MicroRNAs (
miRNA) are small noncoding RNAs commonly deregulated in
cancer. The miR-200 family (miR-200a, -200b, -200c, -141 and -429) and miR-205 are frequently silenced in advanced
cancer and have been implicated in epithelial to mesenchymal transition (EMT) and
tumor invasion by targeting the transcriptional repressors of
E-cadherin, ZEB1 and ZEB2. ZEB1 is also known to repress miR-200c-141 transcription in a negative feedback loop, but otherwise little is known about the transcriptional regulation of the miR-200 family and miR-205. Recently, miR-200 silencing was also reported in cancer stem cells, implying that miR-200 deregulation is a key event in multiple levels of
tumor biology. However, what prevents miR-200 expression remains largely unanswered.

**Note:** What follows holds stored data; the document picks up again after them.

(** * musa_tts: training engine, epoch runners and decode-time expansion

    A shallow embedding of the control logic of [musa/core.py]:
    [train_engine], the option handling and loss logging of
    [train_dur_epoch] / [train_aco_epoch], the speaker check of
    [eval_aco_epoch] / [eval_attaco_epoch], and the duration handling,
    frame expansion and post-processing of [synthesize] /
    [att_synthesize].

    Conventions.
    - Real-valued quantities (durations, losses, acoustic features) are
      exact rationals [Q] wherever the property at hand depends neither
      on rounding nor on the special values of floating point.
    - The number of frames of a unit does depend on rounding: for it the
      expansion loop is given over binary64 numbers ([Expander64]).
    - The floor of the tilt channel depends on NaN: for it the samples
      are rationals, infinities or NaN ([PostProcIEEE]).
    - Python dictionaries are [gmap]s, Python lists are [list]s.
    - A Python exception is a value of [exn]; a computation that may raise
      returns a [result]. *)

From Stdlib Require Import QArith Qabs Qround Qpower ZArith Lia Lqa List Bool.
From Stdlib Require Import Floats.
From stdpp Require Import gmap strings list.
(** C8: with [max_train_steps = 10] and [validation_interval_steps = 5],
    twenty samples in batches of four, and a step budget of ten, a run of
    [train] that finds its model and samples to validate on returns after
    exactly ten optimizer steps; it appends exactly two validation blocks
    to the log of the experiment, those of [i = 0] and [i = 5]; and every
    file it saves is one of the two best-model files, so at most two
    checkpoint files, each stored only on a strict improvement. *)
Theorem ten_steps_two_validations
  (E : env) (files : gmap string node) (p : params) (mode : bool) :
  max_train_steps E = 10 ->
  validation_interval_steps E = 5 ->
  num_samples E = 20 ->
  batch_size E = 4 ->
  (forall w, (0 < total_samples (validation_set E w))%nat) ->
  (forall e w1, load_model E (stored_model E) (World files p mode []) <> Raise e w1) ->
  exists w',
    train E (Some 10) None (World files p mode []) = Ret tt w'
    /\ optimizer_steps (trace w') = 10%nat
    /\ validation_indices (log_path E) (trace w') = [0; 5]
    /\ Forall (best_file E) (saved_paths (trace w'))
    /\ (length (remove_dups (saved_paths (trace w'))) <= 2)%nat
    /\ exists t, run_monitor (observe E (DataParallel (the_device E))) tracker0 (trace w')
                 = Some t.
Proof.
  intros Hmax Hiv Hsamples Hbatch Hval Hload.
  set (w := World files p mode []).
  pose proof (train_accepted E (Some 10) None w eq_refl) as Hacc.
  assert (Hrun : exists w',
             train E (Some 10) None w = Ret tt w'
             /\ optimizer_steps (visible (trace w')) = 10%nat
             /\ validation_indices (log_path E) (visible (trace w')) = [0; 5]
             /\ Forall (best_file E) (saved_paths (visible (trace w')))).
  { unfold train.
    rewrite (bind_ret (assert_ (config_assertion (Some 10) None)) _ w w tt eq_refl).
    pose proof (load_model_frame E (stored_model E) w) as Hframe.
    destruct (load_model E (stored_model E) w) as [m w1 | e w1 |] eqn:Hl;
      [| exfalso; exact (Hload e w1 Hl) | contradiction].
    destruct Hframe as (-> & _ & _ & seg & Htr & Hseg). cbn [w trace app] in Htr.
    rewrite (bind_ret _ _ _ _ _ Hl).
    rewrite (bind_ret (set_training true) _ w1
               (World (fs w1) (net w1) true (trace w1)) tt eq_refl).
    set (w2 := World (fs w1) (net w1) true (trace w1)).
    assert (Htotal : total_num_steps E (Some 10) None w2 = Ret 10 w2).
    { unfold total_num_steps. rewrite Hbatch. reflexivity. }
    rewrite (bind_ret _ _ _ _ _ Htotal).
    destruct (banner_counts (log_path E) seg Hseg) as (Hb1 & Hb2 & Hb3).
    assert (Hinit : scenario_invariant E loop_state0 w2).
    { unfold scenario_invariant. cbn [w2 trace loop_state0 i current_step loss_avg].
      rewrite optimizer_steps_visible, validation_indices_visible, saved_paths_visible.
      rewrite Htr, Hb1, Hb2, Hb3. cbn. repeat split; try lia. constructor. }
    pose proof (train_loop_rule E (DataParallel (the_device E)) 10
                  (scenario_invariant E) (fun _ _ => False)
                  (fun s w0 Hinv Hlt => scenario_body E s w0 Hmax Hiv Hval Hinv Hlt)
                  (Z.to_nat 10) loop_state0 w2 Hinit) as Hrule.
    assert (Hfuel : 10 - current_step loop_state0 <= Z.of_nat (Z.to_nat 10))
      by (cbn; lia).
    specialize (Hrule Hfuel).
    destruct (train_loop E (DataParallel (the_device E)) 10 (Z.to_nat 10) loop_state0 w2)
      as [[] w' | e w' |]; [| contradiction | contradiction].
    destruct Hrule as (s' & (Hi & Hrange & _ & Hsteps & Hidx & Hsaved) & Hdone).
    assert (Hten : i s' = 10) by lia.
    rewrite Hten in Hsteps, Hidx.
    exists w'. repeat split; assumption. }
  destruct Hrun as (w' & Hret & Hsteps & Hidx & Hsaved).
  rewrite Hret in Hacc.
  rewrite optimizer_steps_visible in Hsteps.
  rewrite validation_indices_visible in Hidx.
  rewrite saved_paths_visible in Hsaved.
  exists w'. split; [exact Hret |]. split; [exact Hsteps |]. split; [exact Hidx |].
  split; [exact Hsaved |]. split.
  - exact (at_most_two _ _ _ Hsaved).
  - exact (proj1 (accepted_monotone _ _ _ Hacc)).
Qed.

Lemma ten_steps_two_validations_witness :
  exists w',
    train toy_env (Some 10) None toy_world = Ret tt w'
    /\ optimizer_steps (trace w') = 10%nat
    /\ validation_indices (log_path toy_env) (trace w') = [0; 5]
    /\ Forall (best_file toy_env) (saved_paths (trace w'))
    /\ (length (remove_dups (saved_paths (trace w'))) <= 2)%nat
    /\ exists t, run_monitor (observe toy_env (DataParallel (the_device toy_env)))
                             tracker0 (trace w') = Some t.
Proof.
  assert (Hmax : max_train_steps toy_env = 10) by reflexivity.
  assert (Hiv : validation_interval_steps toy_env = 5) by reflexivity.
  assert (Hsamples : num_samples toy_env = 20) by reflexivity.
  assert (Hbatch : batch_size toy_env = 4) by reflexivity.
  assert (Hval : forall w, (0 < total_samples (validation_set toy_env w))%nat).
  { intros w. cbn. lia. }
  assert (Hload : forall e w1,
             load_model toy_env (stored_model toy_env) (World ∅ [] true []) <> Raise e w1).
  { intros e w1 H. vm_compute in H. discriminate H. }
  exact (ten_steps_two_validations toy_env ∅ [] true
           Hmax Hiv Hsamples Hbatch Hval Hload).
Defined.

(** ** The numbered snapshots *)

(** Below [2 ^ 1023] every integer has a float. *)
Lemma float_of_int_defined (n : Z) :
  0 <= n < 2 ^ 1023 -> exists x, float_of_int n = Some x.
Proof.
  intros [Hlo Hhi]. unfold float_of_int.
  destruct (Z.eq_dec n 0) as [-> | Hn0]; [eexists; reflexivity |].
  rewrite (Z.abs_eq n), Z.sgn_pos, Z.mul_1_l by lia.
  assert (Hbound : 0 <= round_to_53 n <= 2 * n).
  { unfold round_to_53.
    destruct (Z.leb_spec (Z.log2 n + 1) 53) as [_ | Hbits]; [lia |].
    set (sh := Z.log2 n + 1 - 53).
    assert (Hsh : 0 < sh) by (unfold sh; lia).
    pose proof (Z.log2_spec n ltac:(lia)) as [Hlog _].
    assert (Hpow : 0 < 2 ^ sh) by (apply Z.pow_pos_nonneg; lia).
    assert (Hle : 2 ^ sh <= 2 ^ Z.log2 n) by (apply Z.pow_le_mono_r; unfold sh; lia).
    rewrite Z.shiftr_div_pow2 by lia.
    pose proof (Z.mul_div_le n (2 ^ sh) Hpow) as Hdiv.
    assert (Hq : 0 <= n / 2 ^ sh) by (apply Z.div_pos; lia).
    destruct ((Z.shiftl 1 (sh - 1) <? Z.land n (Z.ones sh))
              || (Z.land n (Z.ones sh) =? Z.shiftl 1 (sh - 1)) && Z.odd (n / 2 ^ sh));
      rewrite Z.shiftl_mul_pow2 by lia; nia. }
  assert (Hbig : Z.abs (round_to_53 n) < 2 ^ 1024).
  { rewrite Z.abs_eq by lia.
    assert (H2 : 2 * 2 ^ 1023 = 2 ^ 1024) by reflexivity. lia. }
  apply Z.ltb_lt in Hbig. rewrite Hbig. eexists. reflexivity.
Qed.

Lemma far_float : float_of_int (far_step + 1) = Some far_step.
Proof. vm_compute. reflexivity. Qed.

Lemma far_body (s : loop_state) (w : world) :
  far_invariant s w ->
  current_step s < far_step + 1 ->
  match train_body far_env (DataParallel cpu) s w with
  | Ret s' w' => far_invariant s' w' /\ current_step s' = current_step s + 1
  | Raise _ _ => False
  | OutOfFuel => False
  end.
Proof.
  intros (Hi & Hrange & Hc & _) Hlt.
  destruct (train_body_events far_env (DataParallel cpu) s w Hc) as (cost & p & Hbody).
  cbv zeta in Hbody.
  assert (Hfar : far_step + 1 < 2 ^ 1023) by reflexivity.
  destruct (float_of_int_defined (i s + 1) ltac:(lia)) as [x Hfloat].
  destruct (train_body far_env (DataParallel cpu) s w) as [s' w' | e w' |];
    [| | exact Hbody].
  - destruct Hbody as (s2 & vseg & x' & Hcase & Hx & _ & -> & _ & Hvis).
    destruct Hcase as [_ [(_ & -> & _) | (_ & r & w0 & _ & -> & _)]];
      (split; [| cbn [advance trained round_state current_step]; lia]);
      unfold far_invariant;
      cbn [advance trained round_state current_step i loss_avg
           Averager.new Averager.add Averager.n_count];
      (split; [lia |]); (split; [lia |]); (split; [lia |]);
      intros Hpast;
      (assert (Hat : i s = far_step) by lia);
      rewrite Hat, far_float in Hx; injection Hx as <-;
      rewrite Hvis, Hat, !saved_paths_app, saved_paths_iter;
      apply in_or_app; right; apply in_or_app; right; apply in_or_app; right;
      left; reflexivity.
  - destruct Hbody as [(_ & Hiv0 & _) | [(_ & _ & _ & Hraise & _) | Hbody]].
    + discriminate Hiv0.
    + destruct Hraise as [w0 Hraise].
      assert (Hpos : (0 < total_samples (validation_set far_env w0))%nat)
        by (cbn; lia).
      destruct (validation_returns far_env (DataParallel cpu) w0 Hpos) as [r Hret].
      rewrite Hret in Hraise. discriminate Hraise.
    + destruct Hbody as (s2 & vseg & _ & [(Hx & _) | (x' & _ & Hexit & _)]).
      * rewrite Hfloat in Hx. discriminate Hx.
      * cbn [far_env max_train_steps] in Hexit. lia.
Qed.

Here we report concerted transcriptional regulation of the miR-200 and miR-205 loci in
bladder tumors and bladder cell lines. Using a combination of
miRNA expression arrays, qPCR assays and mass spectrometry DNA methylation analyses, we show that the miR-200 and miR-205 loci are specifically silenced and gain promoter hypermethylation and repressive
chromatin marks in muscle invasive
bladder tumors and undifferentiated bladder cell lines. Moreover, we report that miR-200c expression is significantly correlated with early stage T1
bladder tumor progression, and propose miR-200 and miR-205 silencing and
DNA hypermethylation as possible prognostic markers in
bladder cancer. In addition, we observe that the mesoderm
transcription factor TWIST1 and miR-200 expression are inversely correlated in
bladder tumor samples and cell lines. TWIST1 associates directly with the miR-200 and miR-205 promoters, and may act as a repressor of miR-200 and miR-205 expression.